Ob es eine gute, eine glanzvolle oder eine kurze Geschichte war, konnte niemand mit Gewissheit vorher sagen. Doch Mondor hatte keine Zweifel. Saton und Cureda. Ein gewaltiger Krieger, der beste seines Landes und zugleich weise, beherrscht und von edlem Charakter. Eine Priesterin mit einer Gabe zum Göttlichen, wie er es noch nie zuvor erlebt hatte, sanftmütig, freundlich, klug und von starkem Willen. Es war keine Frage, ob sie ein besonderes Kind gebären würde. Die Frage war lediglich, in welcher Form sich diese Besonderheit äußerte. Kriegerin oder Priesterin? Eine wahre Tochter des Shaj der Nacht oder eine der seltenen Batí, die sich dem Tempeldienst verschrieben?

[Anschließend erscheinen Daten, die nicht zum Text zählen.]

Lemma keeps_gathered_components sid cids : forall a dns, wf a -> keeps snd (gathered_components a sid cids dns).
Proof. induction cids as [|cid cids IH]; intros a dns W; cbn [gathered_components]; keep. Qed.
#[local] Hint Resolve keeps_gathered_components : keeps.

Lemma keeps_gathered_streams sids : forall a dns, wf a -> keeps snd (gathered_streams a sids dns).
Proof. induction sids as [|sid sids IH]; intros a dns W; cbn [gathered_streams]; keep. Qed.
#[local] Hint Resolve keeps_gathered_streams : keeps.

Lemma frame_upd_gathering a sid b : frame a (upd_stream a sid (fun s => s <| str_gathering := b |>)).
Proof. split; try done. apply lists_upd_other; by intros. Qed.

Lemma wf_signal_done ss : forall a, wf a -> wf (signal_done_loop a ss).
Proof.
  induction ss as [|s ss IH]; intros a W; cbn [signal_done_loop]; [done|]. apply IH. destruct (str_gathering s); [|done].
  apply wf_log. exact (wf_then _ _ W (frame_upd_gathering _ _ _)).
Qed.

Lemma keeps_gathering_done a : wf a -> keeps id (agent_gathering_done a).
Proof. intros W. unfold agent_gathering_done, agent_signal_gathering_done. keep; by apply wf_signal_done. Qed.
End gathering.
#[export] Hint Resolve keeps_add_pair keeps_gathering_done : keeps.

Section tick.
Context {E : CheckEnv} {CL : CryptoLib} {B : Base64} {N : NetEnv} (package_string : list Z).

Lemma frame_try_send a d len m x b : try_send a d len m = (x, b) -> frame a b.
Proof.
  unfold try_send. destruct (0 <? len); [|by intros [= <- <-]]. pose proof (frame_socket_send a (cd_nicesock d) (cd_server d) len (buffer m)) as F.
  destruct (agent_socket_send _ _ _ _ _) as [n b']. by intros [= <- <-].
Qed.
#[local] Hint Resolve frame_try_send : frames.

Die Vorzeichen waren eindeutig. Ein Feuer loderte in Curedas Leib und es war nicht dasselbe, das in ihren Augen leuchtete. Dennoch... der Wille Ash-Zaharrs war unergründlich.

Wohlig in seine eigenen Gedanken vertieft, räkelte sich Mondor im Sessel und sah einem Diener zu, der heiße Getränke brachte.

"Hast du über meinen Vorschlag nachgedacht?" fragte er dann wie beiläufig.

Saton nickte.

"Nachgedacht... ja, das habe ich. Aber noch immer bin ich nicht zu einem befriedigenden Ergebnis gekommen. Es wäre ein großes Wagnis."

"Es könnte auch ein großer Erfolg sein."

"Aber sich auch ins Gegenteil verkehren."

"Die Gefahr ist gering. Verschwindend gering."

"Der Weg ist weit."

"Was sind schon Entfernungen?"

Ungeduldig pochte Saton mit seinen Fingerknöcheln auf die Sessellehne.

"Warum jetzt, Mondor? Warum hat es nicht Zeit? Ein paar Wochen, ein paar Monate, kommt es darauf wirklich an? Hier sitzt meine Frau, sie erwartet unser erstes gemeinsames Kind. Und wir alle, die hier sitzen, wissen, dass es unser einziges sein wird. Nur wir und Wandan kennen die Wahrheit. Ihr seid die Drei. Du, Cureda und Wandan. Ich habe immer Respekt gehabt vor deinen Pflichten und Cureda versteht dich wohl noch besser als ich. Aber ich bin auch nur ein Mensch. Ein Mann, der in Kürze den wohl glücklichsten Moment seines Lebens zu erwarten hat. Ist es zuviel verlangt, dass ich mich nur darauf konzentrieren möchte?"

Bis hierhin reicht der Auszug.